Дальнейшее отношение Польши к западному Поморью неизвестно. Тень польской власти исчезает здесь, когда, через полстолетия, Генрих Лев, Свенд и Вальдемар обращают на эту страну свои тяжелые удары. Поморье с тех пор становится ленной землей то датчан, то немцев - попеременно.
Оттон еще находился в живых, когда Поморье, по-видимому, снова свернуло на путь язычества. После смерти Вартислава произошла реакция в пользу старого порядка вещей; ее, как можно думать, вел Ратибор, брат и преемник власти Вартислава. Успех ее был непродолжителен: немецкая церковь уже успела пустить прочные корни и легко могла вынести мимолетное потрясение.
Пробегая мыслью все доселе изложенное, нравы, обычаи и порядки быта славянского Поморья - не могу не коснуться двух, близких вопросов из отечественной, русской истории.
Давно, один почтенный ученый, память которого заслуживала бы большего уважения потомков, высказал предположение о заселении новгородской области с балтийского Поморья. Его мысль не нашла отголоска и не была признана, как не были признаны и многие другие его мысли, только теперь находящие признание и справедливую оценку; но пора, кажется, воздать ей должное, пора сказать, что она имеет все признаки основательного, глубокомысленного и плодотворного исторического предположения.
Недавно другой почтенный ученый, разуверившись в непогрешимости канонической гипотезы о происхождении Руси и призвании первых князей от норманнов, высказал не менее плодотворную мысль о призвании их от славян, с балтийского Поморья... На нее также не обратили внимания. Ни Каченовский, ни г. Гедеонов не доказали своих догадок, не успели, да и не могли, довести их до уровня научной гипотезы. Скудость материала не допускала ничего иного, кроме догадки.
Рассмотрев весь наличный запас сведений о быте славянского Поморья, имеющийся в жизнеописаниях Оттона, и приняв в соображение некоторые указания поморских грамот, я высказываю мнение, что из всех догадок о первоначальной колонизации Новгорода и призвании первых князей - догадки Каченовского и г. Гедеонова представляются самыми основательными и правдоподобными, они стоят между собою в причинной связи: заселение новгородской области с балтийского Поморья делает вполне вероятным и призвание князей оттуда же новгородцами. Имя Новгорода становится совершенно понятно, если вспомнить о Старьграде (даже не одном, а двух), находившемся на балтийском Поморье; имя Славьно кажется аналогом такого же балтийского Славна; характер новгородской вольницы и торговой знати точно тот же, что и поморской; характер веча, вечевого устройства и вечевой 'степени' сходен до подробностей; одинаково и устройство 'княжьего двора'. Таких фактов еще мало, чтобы догадке сообщить значение истины, но для вероятности исторической догадки они имеют веское значение.
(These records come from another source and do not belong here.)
(* ===== verification/SortKey.v ===== *)
(** * Sort keys ([common/sort_key_encoding.h], [common/bswap.h], [type/vector/operations/create_sort_key.cpp])

    The ORDER BY columns of a chunk become one byte string per row whose byte order is the order of the
    rows.  The columns keep their encodings (flat, constant, dictionary), and the keys are written where
    the code puts them: inside the [string_t] of the row, or into the chunks of the result's heap, which
    for keys of one width are carved into equal slots. *)

From Stdlib Require Import Floats.SpecFloat.
From S2P Require Import Prelude TablePage TableHeap BTreePage BPlusTree GenericKey StringHeap ValidityMask.

(** ** Byte order *)

Definition byte_of (z : Z) : byte := default Byte.x00 (Byte.of_N (Z.to_N (z mod 256))).

Definition BSWAP16 (x : Z) : Z := u16 (Z.lor (Z.shiftr (Z.land x 0xff00) 8) (Z.shiftl (Z.land x 0x00ff) 8)).
Definition BSWAP32 (x : Z) : Z :=
  u32 (Z.lor (Z.lor (Z.lor (Z.shiftr (Z.land x 0xff000000) 24) (Z.shiftr (Z.land x 0x00ff0000) 8))
                    (Z.shiftl (Z.land x 0x0000ff00) 8)) (Z.shiftl (Z.land x 0x000000ff) 24)).
Definition BSWAP64 (x : Z) : Z :=
  u64 (Z.lor (Z.lor (Z.lor (Z.lor (Z.lor (Z.lor (Z.lor
    (Z.shiftr (Z.land x 0xff00000000000000) 56) (Z.shiftr (Z.land x 0x00ff000000000000) 40))
    (Z.shiftr (Z.land x 0x0000ff0000000000) 24)) (Z.shiftr (Z.land x 0x000000ff00000000) 8))
    (Z.shiftl (Z.land x 0x00000000ff000000) 8)) (Z.shiftl (Z.land x 0x0000000000ff0000) 24))
    (Z.shiftl (Z.land x 0x000000000000ff00) 40)) (Z.shiftl (Z.land x 0x00000000000000ff) 56)).
(** [BSwap] of an [n]-byte value. *)
Definition BSwap (n : nat) (x : Z) : Z :=
  match n with 2%nat => BSWAP16 x | 4%nat => BSWAP32 x | 8%nat => BSWAP64 x | _ => x end.

(** ** [SortKeyEncoding] *)

Definition FlipSign (key_byte : byte) : byte := byte_of (Z.lxor (byte_val key_byte) 128).

Definition float32 : Z → spec_float := float_of_bits 23 8.
Definition float64 : Z → spec_float := float_of_bits 52 11.
Definition FLT_MAX : spec_float := float32 0x7f7fffff.
Definition DBL_MAX : spec_float := float64 0x7fefffffffffffff.

(** [x] is the bit pattern of the number. *)
Definition EncodeFloat (x : Z) : Z :=
  if SFeqb (float32 x) (S754_zero false) then Z.lor 0 (Z.shiftl 1 31)
  else if SFltb FLT_MAX (float32 x) then 2 ^ 32 - 1 - 1
  else if SFltb (float32 x) (SFopp FLT_MAX) then 0
  else if bool_decide (Z.land x (Z.shiftl 1 31) = 0) then Z.lor x (Z.shiftl 1 31)
  else u32 (Z.lnot x).
Definition EncodeDouble (x : Z) : Z :=
  if SFeqb (float64 x) (S754_zero false) then 0 + 2 ^ 63
  else if SFltb DBL_MAX (float64 x) then 2 ^ 64 - 1 - 1
  else if SFltb (float64 x) (SFopp DBL_MAX) then 0
  else if bool_decide (x < 2 ^ 63) then u64 (x + 2 ^ 63)
  else u64 (Z.lnot x).

(** [Store<T>]: the bytes of an [n]-byte value; [EncodeSigned] flips the first byte it stored. *)
Definition Store_swapped (n : nat) (x : Z) : list byte := le_bytes n (BSwap n x).
Definition EncodeSigned (n : nat) (value : Z) : list byte :=
  match Store_swapped n (wrap_u (8 * Z.of_nat n) value) with b :: bs => FlipSign b :: bs | [] => [] end.

(** [LogicalType::SizeOf] and [IsConstantSize], of [type/logical_type.cpp]; a string's inline size is that
    of its handle. *)
Definition SizeOf (ty : PhysicalType) : result Z :=
  match ty with
  | TINYINT | UTINYINT => Ok 1
  | SMALLINT | USMALLINT => Ok 2
  | INTEGER | UINTEGER | FLOAT => Ok 4
  | BIGINT | UBIGINT | DOUBLE => Ok 8
  | STRING => Ok 24 | LIST => Ok 16 | ARRAY => Ok 0 | UNKNOWN => Ok 1
  | STRUCT => Err (EException NOT_IMPLEMENTED "STRUCT has no inline size")
  end.
Definition IsConstantSize (ty : PhysicalType) : bool :=
  match ty with STRING | STRUCT | LIST | ARRAY => false | _ => true end.

(** An element of a column: a number (for FLOAT and DOUBLE its bit pattern), or the bytes of a string. *)
Inductive cell := CNum (z : Z) | CStr (s : list byte).
#[global] Instance cell_inhabited : Inhabited cell := populate (CNum 0).

Definition EncodeData (ty : PhysicalType) (z : Z) : result (list byte) :=
  match ty with
  | TINYINT => Ok (EncodeSigned 1 z) | SMALLINT => Ok (EncodeSigned 2 z)
  | INTEGER => Ok (EncodeSigned 4 z) | BIGINT => Ok (EncodeSigned 8 z)
  | UTINYINT => Ok (le_bytes 1 z) | USMALLINT => Ok (Store_swapped 2 z)
  | UINTEGER => Ok (Store_swapped 4 z) | UBIGINT => Ok (Store_swapped 8 z)
  | FLOAT => Ok (Store_swapped 4 (EncodeFloat z)) | DOUBLE => Ok (Store_swapped 8 (EncodeDouble z))
  | _ => Err (EException NOT_IMPLEMENTED "SortKeyEncoding: cannot build a sort key from this type")
  end.

(** ** The encoders of one value *)

Definition NON_NULL_PREFIX : Z := 1.
Definition STRING_DELIMITER : byte := Byte.x00.

(** [OP::Encode] and [OP::EncodeNull] for the operator [ConstructSortKey] picks by the column's type. *)
Definition unsupported {A} : result A := Err (EException NOT_IMPLEMENTED "create_sort_key: unsupported type").
Definition op_Encode (ty : PhysicalType) (c : cell) : result (list byte) :=
  match ty, c with
  | STRING, CStr s => Ok (byte_of NON_NULL_PREFIX :: ((λ b, byte_of (byte_val b + 1)) <$> s) ++ [STRING_DELIMITER])
  | (STRUCT | LIST | ARRAY | UNKNOWN), _ => unsupported
  | _, CNum z => EncodeData ty z
  | _, CStr _ => Err EUndefined
  end.
Definition op_EncodeNull (ty : PhysicalType) : result (list byte) :=
  match ty with
  | STRING => Ok [byte_of (NON_NULL_PREFIX + 1)]
  | STRUCT | LIST | ARRAY | UNKNOWN => unsupported
  | _ => n ← SizeOf ty; Ok (replicate (Z.to_nat n) Byte.xff)
  end.

Inductive OrderType := INVALID_ORDER | ASCENDING | DESCENDING.
#[global] Instance OrderType_eq_dec : EqDecision OrderType.
Proof. solve_decision. Defined.

(** The bytes [EncodeOneRow] leaves in the key, flipped in place for a descending column. *)
Definition complement (b : byte) : byte := byte_of (Z.lnot (byte_val b)).
Definition EncodeOneRow (ty : PhysicalType) (flip : bool) (value : cell) (is_null : bool) : result (list byte) :=
  bytes ← (if is_null then op_EncodeNull ty else op_Encode ty value);
  Ok (if flip then map complement bytes else bytes).

(** ** Columns *)

(** The words of a mask's buffer; [None] is a mask without one. *)
Definition mask_valid (validity : option (list Z)) (i : Z) : bool :=
  match validity with Some ws => words_valid ws i | None => true end.

(** The encodings of [VectorType] that the engine builds. *)
Inductive Vector :=
  | FLAT_VECTOR (data : list cell) (validity : option (list Z))
  | CONSTANT_VECTOR (data : cell) (validity : option (list Z))
  | DICTIONARY_VECTOR (sel : list Z) (child : Vector).

Fixpoint Vector_RowIsValid (v : Vector) (idx : Z) : result bool :=
  match v with
  | FLAT_VECTOR _ validity => Ok (mask_valid validity idx)
  | CONSTANT_VECTOR _ validity => Ok (mask_valid validity 0)
  | DICTIONARY_VECTOR sel child =>
      match sel !! Z.to_nat idx with Some real_idx => Vector_RowIsValid child real_idx | None => Err EUndefined end
  end.

(** [VectorData]: the selection ([None] is the identity), the data and the validity. *)
Record VectorData := mkVectorData { vd_sel : option (list Z); vd_data : list cell; vd_validity : option (list Z) }.
Definition GetIndex (sel : option (list Z)) (i : Z) : result Z :=
  match sel with
  | None => Ok i
  | Some s => match s !! Z.to_nat i with Some x => Ok x | None => Err EUndefined end
  end.
(** A dictionary over anything but a flat child is materialised by [Normalify(sel, count)], which supports
    generated sequences only; slicing never builds such a dictionary. *)
Definition Orrify (count : Z) (v : Vector) : result VectorData :=
  match v with
  | DICTIONARY_VECTOR sel (FLAT_VECTOR data validity) => Ok (mkVectorData (Some sel) data validity)
  | DICTIONARY_VECTOR _ _ => Err (EException NOT_IMPLEMENTED "Vector::Normalify(sel): unsupported vector type")
  | CONSTANT_VECTOR data validity =>
      Ok (mkVectorData (Some (replicate (Z.to_nat (Z.max count STANDARD_VECTOR_SIZE)) 0)) [data] validity)
  | FLAT_VECTOR data validity => Ok (mkVectorData None data validity)
  end.
Definition data_at (data : list cell) (i : Z) : result cell :=
  match data !! Z.to_nat i with Some c => Ok c | None => Err EUndefined end.

(** Row [r] of a column as the three [TemplatedConstructSortKey...] loops read it: the element and whether
    the row is NULL.  An all-valid mask is not looked at. *)
Definition is_null_at (validity : option (list Z)) (i : Z) : bool :=
  match validity with None => false | Some _ => negb (mask_valid validity i) end.
Definition read_row (v : Vector) (size r : Z) : result (cell * bool) :=
  match v with
  | CONSTANT_VECTOR data _ => valid ← Vector_RowIsValid v 0; Ok (data, negb valid)
  | FLAT_VECTOR data validity => c ← data_at data r; Ok (c, is_null_at validity r)
  | DICTIONARY_VECTOR _ _ =>
      vd ← Orrify size v;
      idx ← GetIndex (vd_sel vd) r;
      c ← data_at (vd_data vd) idx;
      Ok (c, is_null_at (vd_validity vd) idx)
  end.

Record SortColumn := mkColumn { sc_type : PhysicalType; sc_vector : Vector; sc_order : OrderType }.
Definition flip_bytes_ (col : SortColumn) : bool := bool_decide (sc_order col = DESCENDING).

(** ** Measuring *)

Definition StringRowEncodeLength (c : cell) (is_null : bool) : result Z :=
  match c with
  | CStr s => Ok (if is_null then 1 else Z.of_nat (length s) + 2)
  | CNum _ => Err EUndefined
  end.
Fixpoint add_lengths (v : Vector) (size r : Z) (variable : list Z) : result (list Z) :=
  match variable with
  | [] => Ok []
  | n :: ns =>
      '(c, is_null) ← read_row v size r;
      k ← StringRowEncodeLength c is_null;
      ns ← add_lengths v size (r + 1) ns;
      Ok (n + k :: ns)
  end.
(** [constant_] and [variable_] after one column. *)
Definition GetSortKeyLength (col : SortColumn) (size : Z) (lengths : Z * list Z) : result (Z * list Z) :=
  if IsConstantSize (sc_type col) then
    n ← SizeOf (sc_type col); Ok (lengths.1 + n, lengths.2)
  else if bool_decide (sc_type col ≠ STRING) then unsupported
  else variable ← add_lengths (sc_vector col) size 0 lengths.2; Ok (lengths.1, variable).
Fixpoint measure (cols : list SortColumn) (size : Z) (lengths : Z * list Z) : result (Z * list Z) :=
  match cols with
  | [] => Ok lengths
  | col :: cols => lengths ← GetSortKeyLength col size lengths; measure cols size lengths
  end.

(** ** Reserving *)

(** Where a row's key is written: inside its [string_t], or in a chunk of the heap. *)
Inductive data_ptr := InRow (r : nat) | InChunk (c : nat) (o : Z).
(** The result vector: its [string_t]s and its string heap. *)
Record KeyVector := mkKeys { kv_rows : list string_t; kv_heap : StringHeap }.

Definition set_row (r : nat) (s : string_t) (kv : KeyVector) : result KeyVector :=
  if bool_decide (r < length (kv_rows kv))%nat then Ok (mkKeys (<[r := s]> (kv_rows kv)) (kv_heap kv)) else Err EUndefined.
Definition write_key (p : data_ptr) (off : Z) (bytes : list byte) (kv : KeyVector) : result KeyVector :=
  match p with
  | InRow r =>
      match kv_rows kv !! r with
      | Some s => pre ← mem_write (s_prefix s) off bytes (Z.of_nat (length bytes));
                  set_row r (mkString pre (s_length s) (s_ptr s)) kv
      | None => Err EUndefined
      end
  | InChunk c o => h ← write_chunk c (o + off) bytes (kv_heap kv); Ok (mkKeys (kv_rows kv) h)
  end.

Section create.
Context (junk : byte).

(** [StringVector::EmptyString]. *)
Definition EmptyString (len : Z) (h : StringHeap) : result (string_t * StringHeap) :=
  if IsInlined len then Ok (new_string_len len, h) else AddEmptyString junk len h.

(** One slot of the fast path: the terminator, the row's [string_t] and its pointer. *)
Definition carve (c : nat) (o blob_size : Z) (r : nat) (kv : KeyVector) : result KeyVector :=
  h ← write_chunk c (o + blob_size) [Byte.x00] (kv_heap kv);
  match h !! c with
  | None => Err EUndefined
  | Some ck =>
      s ← new_string (drop (Z.to_nat o) (chunk_data ck)) (c, o) blob_size;
      set_row r s (mkKeys (kv_rows kv) h)
  end.
Fixpoint carve_batch (batch : nat) (c : nat) (o stride blob_size : Z) (r : nat) (kv : KeyVector) (ptrs : list data_ptr)
    : result (KeyVector * list data_ptr) :=
  match batch with
  | O => Ok (kv, ptrs)
  | S batch =>
      kv ← carve c o blob_size r kv;
      carve_batch batch c (o + stride) stride blob_size (S r) kv (ptrs ++ [InChunk c o])
  end.
Fixpoint prepare_fixed (fuel : nat) (size : nat) (blob_size : Z) (r : nat) (kv : KeyVector) (ptrs : list data_ptr)
    : result (KeyVector * list data_ptr) :=
  if bool_decide (size ≤ r)%nat then Ok (kv, ptrs) else
  match fuel with
  | O => Err EUndefined
  | S fuel =>
      let stride := blob_size + 1 in
      let per_buf := Z.max 1 ((MINIMUM_HEAP_SIZE - 1) / stride) in
      let batch := Z.min per_buf (Z.of_nat (size - r)) in
      '(s, h) ← EmptyString (batch * stride) (kv_heap kv);
      match s_ptr s with
      | None => Err EUndefined
      | Some (c, o) =>
          '(kv, ptrs) ← carve_batch (Z.to_nat batch) c o stride blob_size r (mkKeys (kv_rows kv) h) ptrs;
          prepare_fixed fuel size blob_size (r + Z.to_nat batch) kv ptrs
      end
  end.
(** The general path: one reservation per row. *)
Fixpoint prepare_rows (lengths : list Z) (r : nat) (kv : KeyVector) (ptrs : list data_ptr) : result (KeyVector * list data_ptr) :=
  match lengths with
  | [] => Ok (kv, ptrs)
  | bs :: lengths =>
      '(s, h) ← EmptyString bs (kv_heap kv);
      kv ← set_row r s (mkKeys (kv_rows kv) h);
      let p := match s_ptr s with Some (c, o) => InChunk c o | None => InRow r end in
      prepare_rows lengths (S r) kv (ptrs ++ [p])
  end.
Definition PrepareSortData (size : nat) (lengths : Z * list Z) (kv : KeyVector) : result (KeyVector * list data_ptr) :=
  let '(constant, variable) := lengths in
  if forallb (λ n, bool_decide (n = 0)) variable && bool_decide (PREFIX_LENGTH < constant)
  then prepare_fixed (size + 1) size constant 0 kv []
  else prepare_rows ((λ n, n + constant) <$> variable) 0 kv [].

(** ** Filling *)

(** One column appended to every row's key; [offsets] says how far each key is written. *)
Fixpoint fill_rows (col : SortColumn) (size : Z) (r : Z) (ptrs : list data_ptr) (offsets : list Z) (kv : KeyVector)
    : result (list Z * KeyVector) :=
  match ptrs, offsets with
  | p :: ptrs, off :: offsets =>
      '(c, is_null) ← read_row (sc_vector col) size r;
      bytes ← EncodeOneRow (sc_type col) (flip_bytes_ col) c is_null;
      kv ← write_key p off bytes kv;
      '(offsets, kv) ← fill_rows col size (r + 1) ptrs offsets kv;
      Ok (off + Z.of_nat (length bytes) :: offsets, kv)
  | _, _ => Ok ([], kv)
  end.
Definition ConstructSortKey (col : SortColumn) (size : Z) (ptrs : list data_ptr) (offsets : list Z) (kv : KeyVector)
    : result (list Z * KeyVector) :=
  match sc_type col with
  | STRUCT | LIST | ARRAY | UNKNOWN => unsupported
  | _ => fill_rows col size 0 ptrs offsets kv
  end.
Fixpoint fill (cols : list SortColumn) (size : Z) (ptrs : list data_ptr) (offsets : list Z) (kv : KeyVector) : result KeyVector :=
  match cols with
  | [] => Ok kv
  | col :: cols =>
      '(offsets, kv) ← ConstructSortKey col size ptrs offsets kv;
      fill cols size ptrs offsets kv
  end.

(** [CreateSortKey::Create] into a fresh STRING vector. *)
Definition new_keys : KeyVector := mkKeys (replicate (Z.to_nat STANDARD_VECTOR_SIZE) (new_string_len 0)) [].
Definition CreateSortKey (cols : list SortColumn) (row_count : nat) : result KeyVector :=
  let size := Z.of_nat row_count in
  lengths ← measure cols size (0, replicate row_count 0);
  '(kv, ptrs) ← PrepareSortData row_count lengths new_keys;
  fill cols size ptrs (replicate row_count 0) kv.
Definition key_bytes (kv : KeyVector) (r : nat) : list byte :=
  match kv_rows kv !! r with Some s => str_bytes (kv_heap kv) s | None => [] end.
End create.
Если в сказании о происхождении Руси и призвании князей из-за моря должно признать действительное историческое основание или самый факт, то нет ничего естественнее, как предположить, что Новгород, стоявший в постоянных торговых связях с поморскими славянами, родственный или, по крайней мере, близко знакомый с ними, всего скорее должен был обратиться к ним, а не чужеязычным норманнам или пруссам. Суждено ли этим догадкам остаться только вероятными догадками, откроется ли новый материал, который устранит их или подтвердит их истину, оставаясь в пределах исполнимого - мне кажется, что вопрос значительно подвинулся бы вперед, если бы: во-первых - был сличен местный славянский именослов (по грамотам) с новгородским, во-вторых - если бы были разобраны особенности языка поморских славян, насколько они видны из латинских грамот, сравнительно с особенностями древнего новгородского наречия.
ПРИМЕЧАНИЯ
1
Крепости Волын, Чарников и Накло, все три на Нотеци, лежали на границе Поморья.